Background Studies in adults with malignant glioma suggest MGMT methylation as a stratification marker. Similar data for children are sparse. We investigated the impact of MGMT methylation and expression on survival of children with high‐grade glioma (HGG) registered into the German HIT‐GBM database receiving temozolomide (TMZ) as part of their treatment (n = 21 relapsed, n = 4 primary). Procedure Twenty‐four patients were included retrospectively. Methylation specific PCR (MSP), calibrated combined bisulfite restriction analysis (COBRA), and immunohistochemistry (IHC) were applied. Survival analyses were performed by Kaplan–Meier and Cox proportional‐hazards models.
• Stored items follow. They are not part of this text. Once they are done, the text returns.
(** Port [i] of the [nm] master ports reports the ranges [R i], and the default
    port, when its range is used, [d] alone.  No two ranges have an address in common;
    the interleaved ones are the stripes of [f], all of them if any (where there is
    none [f] is any range with stripes); and each range is inside the default range
    or outside it. *)
Record reports_ok : Prop := {
  ro_nd : (nd <= 1)%nat;
  ro_striping : striping f;
  ro_ranged : forall i, 0 <= i < Z.of_nat nm -> Forall (ranged f) (R i);
  ro_own : forall i, 0 <= i < Z.of_nat nm -> StronglySorted (disj f) (R i);
  ro_other : forall i j r q, 0 <= i < Z.of_nat nm -> 0 <= j < Z.of_nat nm -> i <> j ->
    r ∈ R i -> q ∈ R j -> disj f r q;
  ro_stripes : forall i r k, 0 <= i < Z.of_nat nm -> r ∈ R i -> AR.interleaved r = true -> 0 <= k < 2 ^ AR.intlvBits f ->
    exists j, 0 <= j < Z.of_nat nm /\ stripe f k ∈ R j;
  ro_default : use = true -> nd = 1%nat /\ R (Z.of_nat nm) = [d] /\ AR.interleaved d = false /\
    forall i r, 0 <= i < Z.of_nat nm -> r ∈ R i -> inside r d = true \/ apart2 r d
}.

Fixpoint startup (order : list Z) (x : XBar) : res (XBar * list bool) :=
  match order with
  | [] => Ok (x, [])
  | id :: order' =>
      '(x, t) ← recvRangeChange (R id) id x;
      '(x, ts) ← startup order' x;
      Ok (x, t :: ts)
  end.

Definition got_of (don : list Z) : list bool := (fun i => bool_decide (i ∈ don)) <$> seqZ 0 N.

(** The entries of the ports that have reported. *)
Definition entries (don : list Z) (m : RangeMap Z) : Prop :=
  forall e, e ∈ m <-> 0 <= snd e < Z.of_nat nm /\ snd e ∈ don /\ fst e ∈ R (snd e).

Record starting (don : list Z) (x : XBar) : Prop := {
  st_map : striped_ok f (portMap x);
  st_elems : entries don (portMap x);
  st_got : gotAddrRanges x = got_of don;
  st_all : gotAllAddrRanges x = forallb Datatypes.id (got_of don);
  st_def : useDefaultRange x = use;
  st_range : use = true -> Z.of_nat nm ∈ don -> defaultRange x = d;
  st_port : defaultPortID x = default_id;
  st_cache : portCache x = clearPortCache;
  st_shown : gotAllAddrRanges x = true -> forall r, r ∈ xbarRanges x <-> shows use d (portMap x) r
}.

Lemma got_of_set don id : 0 <= id < N -> <[Z.to_nat id := true]> (got_of don) = got_of (id :: don).
Proof.
  intros Hid. apply list_eq. intros k. unfold got_of.
  destruct (decide (k = Z.to_nat id)) as [->|Hk].
  - rewrite list_lookup_insert_eq by (rewrite length_fmap, length_seqZ; lia).
    rewrite list_lookup_fmap, lookup_seqZ_lt by lia.
    replace (0 + Z.of_nat (Z.to_nat id)) with id by lia. cbn. by rewrite bool_decide_true by constructor.
  - rewrite list_lookup_insert_ne by done. rewrite !list_lookup_fmap.
    destruct (seqZ 0 N !! k) as [j|] eqn:E; [|done]. cbn. f_equal. apply lookup_seqZ in E as [-> ?].
    apply bool_decide_ext. rewrite elem_of_cons. split; [by right|]. intros [?|?]; [lia|done].
Qed.

Lemma got_of_lookup don id : 0 <= id < N -> got_of don !! Z.to_nat id = Some (bool_decide (id ∈ don)).
Proof.
  intros Hid. unfold got_of. rewrite list_lookup_fmap, lookup_seqZ_lt by lia.
  by replace (0 + Z.of_nat (Z.to_nat id)) with id by lia.
Qed.

Lemma got_of_all don : forallb Datatypes.id (got_of don) = true <-> forall i, 0 <= i < N -> i ∈ don.
Proof.
  unfold got_of. rewrite forallb_forall. split.
  - intros H i Hi. apply (bool_decide_eq_true_1 (i ∈ don)). apply H. apply list_elem_of_In.
    apply list_elem_of_fmap. exists i. split; [done|]. apply elem_of_seqZ. lia.
  - intros H b Hb%list_elem_of_In. apply list_elem_of_fmap in Hb as (i & -> & Hi%elem_of_seqZ).
    apply bool_decide_eq_true_2, H. lia.
Qed.

(** The entries after a report: those of the other ports and the new ones. *)
Lemma report_map don id m : reports_ok -> 0 <= id < Z.of_nat nm -> id ∉ don -> striped_ok f m -> entries don m ->
  exists m', insert_ranges id (R id) (erase_port id m) = Ok m' /\ striped_ok f m' /\ entries (id :: don) m'.
Proof.
  intros Hr Hid Hnew Hm He.
  destruct (insert_ranges_ok f (ro_striping Hr) id (R id) (erase_port id m)) as (m' & H1 & H2 & H3).
  - by apply erase_port_ok.
  - by apply ro_ranged.
  - by apply ro_own.
  - intros e r [[Hi [_ Hf]]%He Hne]%elem_of_erase_port Hrr.
    by apply (ro_other Hr (snd e) id).
  - exists m'. split_and!; [done|done|]. intros e. rewrite H3, elem_of_erase_port, (He e), elem_of_cons.
    destruct (decide (snd e = id)) as [->|]; naive_solver.
Qed.

(** When all ports have reported, the ranges shown follow. *)
Lemma report_shown don x : reports_ok -> striped_ok f (portMap x) -> entries don (portMap x) -> gotAddrRanges x = got_of don ->
  useDefaultRange x = use -> defaultPortID x = default_id -> (use = true -> Z.of_nat nm ∈ don -> defaultRange x = d) ->
  (forall i, 0 <= i < N -> i ∈ don) ->
  exists rs, aggregate_ranges x = Ok rs /\ forall r, r ∈ rs <-> shows use d (portMap x) r.
Proof.
  intros Hr Hm He Hg Hu Hp Hd Hall.
  destruct (aggregate_ranges_ok f (ro_striping Hr) x Hm) as (rs & E & Hs).
  - intros e [Hi [_ Hin]]%He Ie k Hk. destruct (ro_stripes Hr _ _ k Hi Hin Ie Hk) as (j & Hj & Hk').
    exists j. apply He. cbn. split; [done|]. split; [apply Hall; lia|done].
  - rewrite Hu. intros Hu'. destruct (ro_default Hr Hu') as (En & _ & Hi & Ho). rewrite En in *. rewrite Hp, Hg.
    assert (Z.of_nat nm ∈ don) as Hin by (apply Hall; lia). rewrite (Hd Hu' Hin). split_and!; [|done|].
    + apply vec_get_ok; [lia|]. rewrite got_of_lookup by lia. by rewrite bool_decide_true.
    + intros e (Hi' & _ & Hin')%He. by apply (Ho (snd e)).
  - exists rs. split; [done|]. intros r. rewrite Hs, Hu. unfold shows. destruct use eqn:Eu; [|naive_solver].
    destruct (ro_default Hr Eu) as (En & _). rewrite (Hd eq_refl); [done|]. apply Hall. rewrite En. lia.
Qed.

(** One report. *)
Lemma startup_step don id x : reports_ok -> starting don x -> 0 <= id < N -> id ∉ don ->
  exists x', recvRangeChange (R id) id x = Ok (x', forallb Datatypes.id (got_of (id :: don))) /\
    starting (id :: don) x'.
Proof.
  intros Hr [S1 S2 S3 S4 S5 S5' S6 S7 S8] Hid Hnew. unfold recvRangeChange.
  rewrite S3, (vec_set_ok id _ _ (proj1 Hid) (got_of_lookup don id Hid)), got_of_set by done.
  cbn [mbind res_bind]. rewrite all_got_forallb.
  set (x1 := if gotAllAddrRanges _ then _ else _).
  assert (gotAllAddrRanges x1 = forallb Datatypes.id (got_of (id :: don))) as G1.
  { subst x1. cbn [gotAllAddrRanges field_upd]. destruct (gotAllAddrRanges x) eqn:E; cbn; [|done].
    symmetry in S4 |- *. rewrite got_of_all in S4 |- *. intros i Hi. constructor. by apply S4. }
  assert (gotAddrRanges x1 = got_of (id :: don) /\ portMap x1 = portMap x /\
    defaultPortID x1 = default_id /\ useDefaultRange x1 = use /\ defaultRange x1 = defaultRange x) as (G2 & G3 & G4 & G5 & G6).
  { subst x1. by destruct (gotAllAddrRanges _). }
  clearbody x1. rewrite G2, G3, G4, G5.
  assert (Hx : forall x2, striped_ok f (portMap x2) -> entries (id :: don) (portMap x2) ->
    gotAllAddrRanges x2 = gotAllAddrRanges x1 -> gotAddrRanges x2 = got_of (id :: don) -> defaultPortID x2 = default_id ->
    useDefaultRange x2 = use -> (use = true -> Z.of_nat nm ∈ id :: don -> defaultRange x2 = d) ->
    exists x', ('(x, told) ← (if gotAllAddrRanges x2 then
                  rgs ← aggregate_ranges x2; Ok (x2 <| xbarRanges := rgs |>, true)
                else Ok (x2, false));
      Ok (x <| portCache := clearPortCache |>, told)) = Ok (x', forallb Datatypes.id (got_of (id :: don))) /\
      starting (id :: don) x').
  { intros x2 M1 M2 M3 M4 M5 M6 M7. rewrite <- G1, M3. rewrite G1 in M3. destruct (gotAllAddrRanges x1) eqn:E; cbn [mbind res_bind].
    - symmetry in G1. destruct (report_shown (id :: don) x2) as (rs & -> & Hs); try done; [by apply got_of_all|].
      cbn [mbind res_bind]. eexists. split; [reflexivity|]. split; cbn; done.
    - eexists. split; [reflexivity|]. split; cbn; try done. rewrite M3. intros H. rewrite H in G1. done. }
  destruct (Z.eqb_spec id default_id) as [E|E].
  - assert (id = Z.of_nat nm) as -> by (destruct nd; [unfold InvalidPortID in E; lia|done]).
    assert (entries (Z.of_nat nm :: don) (portMap x)) as He.
    { intros e. rewrite (S2 e), elem_of_cons. naive_solver lia. }
    destruct use eqn:Eu.
    + destruct (ro_default Hr Eu) as (_ & -> & _). cbn [mbind res_bind]. apply Hx; cbn; (done || by rewrite ?G3).
    + cbn [mbind res_bind]. apply Hx; (done || by rewrite ?G3).
  - assert (0 <= id < Z.of_nat nm) by (pose proof (ro_nd Hr); destruct nd as [|[|]]; lia).
    rewrite (vec_get_ok id _ true) by (try lia; rewrite got_of_lookup by done; by rewrite bool_decide_true by constructor).
    cbn [mbind res_bind]. destruct (report_map don id (portMap x)) as (m & -> & M1 & M2); [done..|]. cbn [mbind res_bind].
    apply Hx; cbn; try done. intros Hu [Hn|Hn]%elem_of_cons; [lia|]. rewrite G6. by apply S5'.
Qed.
Results MSP demonstrated DNA methylation in 77%. Patients with a methylated MGMT promoter had a sixfold longer median EFS ( P  = 0.015; 5.5 months vs. 0.9 months). Considering the results of calibrated COBRA, MGMT methylation was again associated with an elevated EFS ( P  = 0.05; 10.2 months vs. 2.6 months) and OS ( P  = 0.06; 18.7 months vs. 7.2 months) only if methylation was >14%. No difference in EFS and OS at all was noted between unmethylated and tumors methylated at low level (n = 9). Twenty‐two tumors were positive by IHC, 10 showed low MGMT expression (IHC score 0–4). We did not detect any difference in EFS and OS between moderate/high‐expressing tumors (IHC score 6–12) and those with low or no expression (IHC score 0–4). Conclusion DNA methylation, but not protein expression of MGMT was associated with an increased median EFS and OS of children with relapsed HGG. MGMT methylation status warrants prospective evaluation as a stratification marker for children with HGG. Pediatr Blood Cancer 2010;54:228–237. © 2009 Wiley‐Liss, Inc.